YOUR ASSIGNMENT -> Look through the entries below. Report each line that has the word "subtrees" in it.

++++ SOURCE MATERIAL

Definition compute_subtree_hashes (manifest : Manifest) : list (list byte) :=
  let subtrees : gmap string (list ManifestEntry) :=
    foldl (λ subtrees file,
      let subtree_key := first_component (path file) in
      <[subtree_key := default [] (subtrees !! subtree_key) ++ [file]]> subtrees)
      ∅ (files manifest) in
  map (λ '(_, files),
    blake3 (concat (map (λ file,
      as_bytes (path file) ++ le_bytes 8 (fsize file) ++ as_bytes (content_hash file)) files)))
    (map_iter subtrees).

(** [(file_count as f64).log2().ceil() as u32], cut off at the maximum: the
    logarithm is negative infinity for 0, which is cast to 0. *)
Definition calculate_tree_depth (self : DiffComputer) (file_count : Z) : Z :=
  Z.min (Z.log2_up file_count) (max_merkle_depth self).

Definition compute_merkle_proof (self : DiffComputer) (source target : Manifest) :
    option MerkleProof :=
  if (zlen (files source) <? 100) && (zlen (files target) <? 100) then None
  else
    let source_root := calculate_hash source in
    let target_root := calculate_hash target in
    if decide (source_root = target_root) then None
    else Some {| root := target_root; subtree_hashes := compute_subtree_hashes target;
                 depth := calculate_tree_depth self (zlen (files target)) |}.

++++++++

EXERCISE RESULT ->
  let subtrees : gmap string (list ManifestEntry) :=
    foldl (λ subtrees file,
      <[subtree_key := default [] (subtrees !! subtree_key) ++ [file]]> subtrees)
    (map_iter subtrees).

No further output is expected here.